Records for the exercise START

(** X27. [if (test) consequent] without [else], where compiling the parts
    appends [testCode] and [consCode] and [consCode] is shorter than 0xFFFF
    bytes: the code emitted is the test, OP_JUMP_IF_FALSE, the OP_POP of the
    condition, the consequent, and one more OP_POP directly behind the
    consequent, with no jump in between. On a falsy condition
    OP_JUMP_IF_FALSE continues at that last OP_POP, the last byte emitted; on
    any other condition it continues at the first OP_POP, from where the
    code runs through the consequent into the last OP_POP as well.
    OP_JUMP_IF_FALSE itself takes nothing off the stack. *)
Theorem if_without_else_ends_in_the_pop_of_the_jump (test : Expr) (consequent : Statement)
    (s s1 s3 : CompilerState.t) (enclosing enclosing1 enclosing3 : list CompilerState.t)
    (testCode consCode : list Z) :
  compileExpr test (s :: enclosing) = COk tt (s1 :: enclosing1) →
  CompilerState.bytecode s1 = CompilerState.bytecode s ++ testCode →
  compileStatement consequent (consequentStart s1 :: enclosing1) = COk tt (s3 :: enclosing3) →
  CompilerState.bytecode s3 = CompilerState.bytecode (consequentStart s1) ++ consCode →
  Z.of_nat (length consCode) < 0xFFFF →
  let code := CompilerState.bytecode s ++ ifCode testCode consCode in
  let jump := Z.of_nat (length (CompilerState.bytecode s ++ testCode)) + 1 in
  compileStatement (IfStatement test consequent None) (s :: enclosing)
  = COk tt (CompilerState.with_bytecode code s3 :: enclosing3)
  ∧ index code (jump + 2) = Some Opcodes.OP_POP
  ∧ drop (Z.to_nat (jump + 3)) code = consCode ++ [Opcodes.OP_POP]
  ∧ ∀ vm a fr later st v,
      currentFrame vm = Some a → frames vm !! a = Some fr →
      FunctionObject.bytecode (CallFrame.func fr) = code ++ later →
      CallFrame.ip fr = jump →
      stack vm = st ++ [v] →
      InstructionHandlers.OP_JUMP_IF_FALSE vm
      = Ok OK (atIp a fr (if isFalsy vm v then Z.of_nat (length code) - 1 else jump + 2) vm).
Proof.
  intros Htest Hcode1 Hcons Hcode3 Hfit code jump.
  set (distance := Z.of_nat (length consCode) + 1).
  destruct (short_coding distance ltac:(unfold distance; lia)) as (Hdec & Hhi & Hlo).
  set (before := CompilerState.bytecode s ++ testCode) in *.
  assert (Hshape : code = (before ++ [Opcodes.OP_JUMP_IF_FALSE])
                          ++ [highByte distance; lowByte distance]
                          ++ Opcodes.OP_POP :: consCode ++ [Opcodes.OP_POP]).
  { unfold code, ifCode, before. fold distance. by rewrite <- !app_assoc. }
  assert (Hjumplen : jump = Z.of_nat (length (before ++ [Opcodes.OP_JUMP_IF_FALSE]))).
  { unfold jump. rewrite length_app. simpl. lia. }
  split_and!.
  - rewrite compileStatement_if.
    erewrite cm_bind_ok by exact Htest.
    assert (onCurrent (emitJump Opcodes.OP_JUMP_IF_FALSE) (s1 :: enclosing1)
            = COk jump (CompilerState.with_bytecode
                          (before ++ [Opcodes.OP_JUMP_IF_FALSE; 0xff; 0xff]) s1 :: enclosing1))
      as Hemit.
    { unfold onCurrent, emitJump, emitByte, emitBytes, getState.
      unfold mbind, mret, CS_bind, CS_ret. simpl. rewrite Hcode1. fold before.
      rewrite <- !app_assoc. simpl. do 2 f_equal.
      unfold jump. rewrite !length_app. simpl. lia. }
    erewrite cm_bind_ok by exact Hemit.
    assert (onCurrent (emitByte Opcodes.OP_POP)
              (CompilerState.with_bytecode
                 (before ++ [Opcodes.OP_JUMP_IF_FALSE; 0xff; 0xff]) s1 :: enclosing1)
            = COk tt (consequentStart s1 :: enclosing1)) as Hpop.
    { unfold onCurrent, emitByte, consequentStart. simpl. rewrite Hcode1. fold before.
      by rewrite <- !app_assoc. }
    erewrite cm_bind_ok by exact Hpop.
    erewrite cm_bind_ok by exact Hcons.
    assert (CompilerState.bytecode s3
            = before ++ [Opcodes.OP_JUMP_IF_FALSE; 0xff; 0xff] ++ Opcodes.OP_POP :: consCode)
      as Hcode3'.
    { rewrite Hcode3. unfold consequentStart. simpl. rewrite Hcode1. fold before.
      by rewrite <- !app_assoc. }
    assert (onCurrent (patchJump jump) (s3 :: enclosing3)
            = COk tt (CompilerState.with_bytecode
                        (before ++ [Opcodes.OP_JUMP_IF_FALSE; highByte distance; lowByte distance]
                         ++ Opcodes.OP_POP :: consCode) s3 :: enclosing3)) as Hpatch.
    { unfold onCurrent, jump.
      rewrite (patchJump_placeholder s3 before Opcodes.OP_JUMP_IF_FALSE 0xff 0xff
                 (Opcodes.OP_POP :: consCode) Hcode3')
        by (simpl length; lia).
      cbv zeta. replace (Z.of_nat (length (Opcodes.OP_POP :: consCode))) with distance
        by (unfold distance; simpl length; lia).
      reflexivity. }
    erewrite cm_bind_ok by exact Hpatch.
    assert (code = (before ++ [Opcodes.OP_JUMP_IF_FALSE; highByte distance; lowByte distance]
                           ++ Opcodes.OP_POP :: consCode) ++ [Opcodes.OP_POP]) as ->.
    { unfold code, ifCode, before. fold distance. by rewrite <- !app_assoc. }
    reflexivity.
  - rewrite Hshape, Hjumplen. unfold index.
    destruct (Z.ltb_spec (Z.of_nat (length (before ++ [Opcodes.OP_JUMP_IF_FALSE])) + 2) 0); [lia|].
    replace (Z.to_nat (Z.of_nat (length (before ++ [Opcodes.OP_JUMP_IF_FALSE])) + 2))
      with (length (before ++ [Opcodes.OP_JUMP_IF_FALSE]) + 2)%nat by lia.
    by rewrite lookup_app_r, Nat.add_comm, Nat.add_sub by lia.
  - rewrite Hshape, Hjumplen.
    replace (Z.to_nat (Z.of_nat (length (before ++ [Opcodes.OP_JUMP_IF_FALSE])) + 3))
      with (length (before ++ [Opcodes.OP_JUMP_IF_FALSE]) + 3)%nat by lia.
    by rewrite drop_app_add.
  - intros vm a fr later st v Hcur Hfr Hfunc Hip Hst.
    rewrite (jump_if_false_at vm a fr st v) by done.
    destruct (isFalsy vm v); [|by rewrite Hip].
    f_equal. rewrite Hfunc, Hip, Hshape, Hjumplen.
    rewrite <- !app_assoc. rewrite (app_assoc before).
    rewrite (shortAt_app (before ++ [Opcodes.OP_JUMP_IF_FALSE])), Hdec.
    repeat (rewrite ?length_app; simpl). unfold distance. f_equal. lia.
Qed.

Records for the exercise END
Records for the exercise START

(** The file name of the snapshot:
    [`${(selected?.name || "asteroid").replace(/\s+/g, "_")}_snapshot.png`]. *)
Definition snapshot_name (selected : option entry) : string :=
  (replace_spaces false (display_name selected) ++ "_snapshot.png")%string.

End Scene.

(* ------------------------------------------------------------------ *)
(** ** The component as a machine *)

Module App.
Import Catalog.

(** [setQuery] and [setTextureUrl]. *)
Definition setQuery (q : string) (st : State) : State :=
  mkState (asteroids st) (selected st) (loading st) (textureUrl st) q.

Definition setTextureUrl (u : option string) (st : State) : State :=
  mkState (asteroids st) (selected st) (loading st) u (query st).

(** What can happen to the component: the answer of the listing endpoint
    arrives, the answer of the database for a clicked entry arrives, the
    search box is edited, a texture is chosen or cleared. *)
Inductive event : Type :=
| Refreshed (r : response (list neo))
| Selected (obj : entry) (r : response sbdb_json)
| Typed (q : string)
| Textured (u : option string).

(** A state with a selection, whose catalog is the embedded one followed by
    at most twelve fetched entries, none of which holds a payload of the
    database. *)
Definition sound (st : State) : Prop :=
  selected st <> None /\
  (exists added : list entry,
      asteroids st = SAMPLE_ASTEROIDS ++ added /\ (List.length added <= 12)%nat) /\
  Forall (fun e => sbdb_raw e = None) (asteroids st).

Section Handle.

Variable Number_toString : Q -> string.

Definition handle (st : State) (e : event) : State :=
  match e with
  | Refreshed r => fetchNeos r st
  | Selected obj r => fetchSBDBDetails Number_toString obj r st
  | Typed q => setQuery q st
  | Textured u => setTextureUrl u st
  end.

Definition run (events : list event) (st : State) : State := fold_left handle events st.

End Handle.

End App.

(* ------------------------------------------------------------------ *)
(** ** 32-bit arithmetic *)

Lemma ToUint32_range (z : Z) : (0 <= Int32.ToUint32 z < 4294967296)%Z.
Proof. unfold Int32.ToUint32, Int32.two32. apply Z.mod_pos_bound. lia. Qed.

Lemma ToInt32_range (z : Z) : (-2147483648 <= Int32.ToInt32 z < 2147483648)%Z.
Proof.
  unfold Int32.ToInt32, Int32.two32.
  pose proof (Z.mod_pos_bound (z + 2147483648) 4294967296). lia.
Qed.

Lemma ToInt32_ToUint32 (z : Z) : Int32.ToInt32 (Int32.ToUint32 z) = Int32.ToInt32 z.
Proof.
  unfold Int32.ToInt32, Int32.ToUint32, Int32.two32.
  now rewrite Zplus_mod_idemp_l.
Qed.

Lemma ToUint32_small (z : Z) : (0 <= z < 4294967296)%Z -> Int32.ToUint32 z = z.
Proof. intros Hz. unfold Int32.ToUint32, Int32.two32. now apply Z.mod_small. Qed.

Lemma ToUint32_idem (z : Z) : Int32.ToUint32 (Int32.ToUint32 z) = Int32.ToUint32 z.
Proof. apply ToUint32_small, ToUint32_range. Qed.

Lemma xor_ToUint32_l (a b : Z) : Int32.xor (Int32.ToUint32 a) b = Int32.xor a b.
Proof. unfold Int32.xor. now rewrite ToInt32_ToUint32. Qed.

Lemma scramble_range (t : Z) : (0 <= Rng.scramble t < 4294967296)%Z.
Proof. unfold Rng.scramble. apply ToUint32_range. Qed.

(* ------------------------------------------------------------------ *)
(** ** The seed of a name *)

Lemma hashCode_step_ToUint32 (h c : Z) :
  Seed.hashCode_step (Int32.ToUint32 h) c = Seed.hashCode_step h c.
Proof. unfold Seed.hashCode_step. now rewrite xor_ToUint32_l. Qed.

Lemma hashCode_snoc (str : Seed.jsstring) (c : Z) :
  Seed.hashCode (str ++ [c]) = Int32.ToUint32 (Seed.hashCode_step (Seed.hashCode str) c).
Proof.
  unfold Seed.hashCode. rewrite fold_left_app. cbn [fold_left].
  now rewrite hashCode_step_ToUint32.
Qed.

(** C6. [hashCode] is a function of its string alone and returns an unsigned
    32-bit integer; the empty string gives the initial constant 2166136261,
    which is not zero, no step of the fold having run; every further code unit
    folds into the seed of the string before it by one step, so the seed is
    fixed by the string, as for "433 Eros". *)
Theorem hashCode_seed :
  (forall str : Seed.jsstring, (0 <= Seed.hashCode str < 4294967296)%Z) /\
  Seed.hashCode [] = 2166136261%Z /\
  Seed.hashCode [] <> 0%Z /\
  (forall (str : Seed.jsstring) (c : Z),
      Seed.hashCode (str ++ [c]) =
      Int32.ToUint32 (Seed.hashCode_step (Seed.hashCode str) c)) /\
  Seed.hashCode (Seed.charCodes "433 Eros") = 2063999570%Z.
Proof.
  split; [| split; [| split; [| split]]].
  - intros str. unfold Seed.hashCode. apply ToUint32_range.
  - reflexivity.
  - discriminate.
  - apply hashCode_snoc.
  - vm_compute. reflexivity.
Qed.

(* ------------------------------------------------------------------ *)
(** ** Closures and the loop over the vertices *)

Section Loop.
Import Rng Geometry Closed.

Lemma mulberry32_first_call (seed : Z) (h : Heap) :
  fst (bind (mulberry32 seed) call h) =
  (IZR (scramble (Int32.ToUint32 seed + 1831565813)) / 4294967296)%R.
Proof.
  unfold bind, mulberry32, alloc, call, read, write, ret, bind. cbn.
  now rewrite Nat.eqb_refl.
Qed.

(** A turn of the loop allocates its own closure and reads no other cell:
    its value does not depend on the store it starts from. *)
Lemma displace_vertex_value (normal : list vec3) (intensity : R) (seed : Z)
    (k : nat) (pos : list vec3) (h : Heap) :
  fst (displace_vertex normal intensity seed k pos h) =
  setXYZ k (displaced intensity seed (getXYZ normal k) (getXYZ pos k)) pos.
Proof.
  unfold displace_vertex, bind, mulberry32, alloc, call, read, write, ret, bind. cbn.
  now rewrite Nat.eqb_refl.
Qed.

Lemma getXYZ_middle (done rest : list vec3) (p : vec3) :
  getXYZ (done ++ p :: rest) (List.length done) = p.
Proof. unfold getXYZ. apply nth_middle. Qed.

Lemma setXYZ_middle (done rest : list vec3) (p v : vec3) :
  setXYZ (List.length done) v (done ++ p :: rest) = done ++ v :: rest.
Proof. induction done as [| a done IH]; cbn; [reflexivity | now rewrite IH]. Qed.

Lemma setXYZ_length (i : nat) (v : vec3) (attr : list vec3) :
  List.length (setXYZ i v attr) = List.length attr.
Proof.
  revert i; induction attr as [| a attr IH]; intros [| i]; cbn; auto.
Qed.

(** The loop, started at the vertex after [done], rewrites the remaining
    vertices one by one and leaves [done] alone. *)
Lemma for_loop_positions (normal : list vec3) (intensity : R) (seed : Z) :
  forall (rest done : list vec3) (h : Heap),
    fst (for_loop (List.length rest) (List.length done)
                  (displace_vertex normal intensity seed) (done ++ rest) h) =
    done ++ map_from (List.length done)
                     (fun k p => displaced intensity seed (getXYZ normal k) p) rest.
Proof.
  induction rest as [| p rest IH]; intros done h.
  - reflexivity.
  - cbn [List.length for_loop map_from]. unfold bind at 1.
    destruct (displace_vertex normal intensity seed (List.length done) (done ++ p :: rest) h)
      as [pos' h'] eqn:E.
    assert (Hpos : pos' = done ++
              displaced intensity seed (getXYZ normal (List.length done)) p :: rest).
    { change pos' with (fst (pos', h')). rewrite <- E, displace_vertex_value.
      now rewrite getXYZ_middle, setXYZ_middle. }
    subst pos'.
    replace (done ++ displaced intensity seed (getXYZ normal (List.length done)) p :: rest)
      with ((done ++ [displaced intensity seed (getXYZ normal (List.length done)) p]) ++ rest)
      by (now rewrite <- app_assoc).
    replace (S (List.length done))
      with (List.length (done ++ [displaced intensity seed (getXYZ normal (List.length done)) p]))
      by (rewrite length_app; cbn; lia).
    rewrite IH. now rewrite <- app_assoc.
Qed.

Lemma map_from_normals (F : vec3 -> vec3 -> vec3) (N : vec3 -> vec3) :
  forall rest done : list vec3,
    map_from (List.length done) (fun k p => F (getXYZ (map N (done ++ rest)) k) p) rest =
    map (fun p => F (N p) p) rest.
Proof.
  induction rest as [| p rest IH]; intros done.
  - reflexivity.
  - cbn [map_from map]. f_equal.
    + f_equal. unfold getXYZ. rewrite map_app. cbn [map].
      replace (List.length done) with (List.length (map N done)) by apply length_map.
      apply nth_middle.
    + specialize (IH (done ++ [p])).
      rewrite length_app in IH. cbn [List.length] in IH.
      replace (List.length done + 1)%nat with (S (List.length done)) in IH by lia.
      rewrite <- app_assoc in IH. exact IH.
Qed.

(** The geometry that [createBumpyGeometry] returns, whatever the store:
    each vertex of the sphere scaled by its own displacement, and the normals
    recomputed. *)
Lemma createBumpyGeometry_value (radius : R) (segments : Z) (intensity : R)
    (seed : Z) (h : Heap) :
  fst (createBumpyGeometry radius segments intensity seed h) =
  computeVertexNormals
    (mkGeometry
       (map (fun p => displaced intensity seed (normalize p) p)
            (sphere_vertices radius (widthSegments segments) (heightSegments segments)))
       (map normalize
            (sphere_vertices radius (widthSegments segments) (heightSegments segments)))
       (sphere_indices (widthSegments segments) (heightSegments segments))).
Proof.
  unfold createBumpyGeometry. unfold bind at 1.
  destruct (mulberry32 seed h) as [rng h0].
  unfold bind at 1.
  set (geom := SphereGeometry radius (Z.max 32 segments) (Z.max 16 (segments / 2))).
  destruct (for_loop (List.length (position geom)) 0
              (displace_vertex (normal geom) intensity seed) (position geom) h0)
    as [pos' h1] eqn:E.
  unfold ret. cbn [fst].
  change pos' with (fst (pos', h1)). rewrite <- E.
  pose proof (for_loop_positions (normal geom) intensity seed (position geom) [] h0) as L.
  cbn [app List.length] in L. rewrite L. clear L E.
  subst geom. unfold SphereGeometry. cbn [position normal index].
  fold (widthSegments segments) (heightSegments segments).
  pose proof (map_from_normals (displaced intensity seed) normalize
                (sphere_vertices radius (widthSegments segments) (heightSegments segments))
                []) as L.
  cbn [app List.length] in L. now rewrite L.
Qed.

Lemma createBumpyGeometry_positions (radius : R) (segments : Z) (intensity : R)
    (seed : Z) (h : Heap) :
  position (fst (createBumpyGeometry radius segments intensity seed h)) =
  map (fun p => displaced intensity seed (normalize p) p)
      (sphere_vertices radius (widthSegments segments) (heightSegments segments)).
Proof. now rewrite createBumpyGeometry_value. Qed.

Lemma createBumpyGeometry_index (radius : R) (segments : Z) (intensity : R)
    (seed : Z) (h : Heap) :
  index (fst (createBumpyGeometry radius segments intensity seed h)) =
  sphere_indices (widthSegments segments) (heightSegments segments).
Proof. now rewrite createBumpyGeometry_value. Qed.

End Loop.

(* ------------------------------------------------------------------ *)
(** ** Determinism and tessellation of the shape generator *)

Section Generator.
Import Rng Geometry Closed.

Records for the exercise END

Give again exactly, and only, the lines above starting at the one with "induction rest as [| p rest IH]; intros done h." and ending at the one with "forall rest done".

  induction rest as [| p rest IH]; intros done h.
  - reflexivity.
  - cbn [List.length for_loop map_from]. unfold bind at 1.
    destruct (displace_vertex normal intensity seed (List.length done) (done ++ p :: rest) h)
      as [pos' h'] eqn:E.
    assert (Hpos : pos' = done ++
              displaced intensity seed (getXYZ normal (List.length done)) p :: rest).
    { change pos' with (fst (pos', h')). rewrite <- E, displace_vertex_value.
      now rewrite getXYZ_middle, setXYZ_middle. }
    subst pos'.
    replace (done ++ displaced intensity seed (getXYZ normal (List.length done)) p :: rest)
      with ((done ++ [displaced intensity seed (getXYZ normal (List.length done)) p]) ++ rest)
      by (now rewrite <- app_assoc).
    replace (S (List.length done))
      with (List.length (done ++ [displaced intensity seed (getXYZ normal (List.length done)) p]))
      by (rewrite length_app; cbn; lia).
    rewrite IH. now rewrite <- app_assoc.
Qed.

Lemma map_from_normals (F : vec3 -> vec3 -> vec3) (N : vec3 -> vec3) :
  forall rest done : list vec3,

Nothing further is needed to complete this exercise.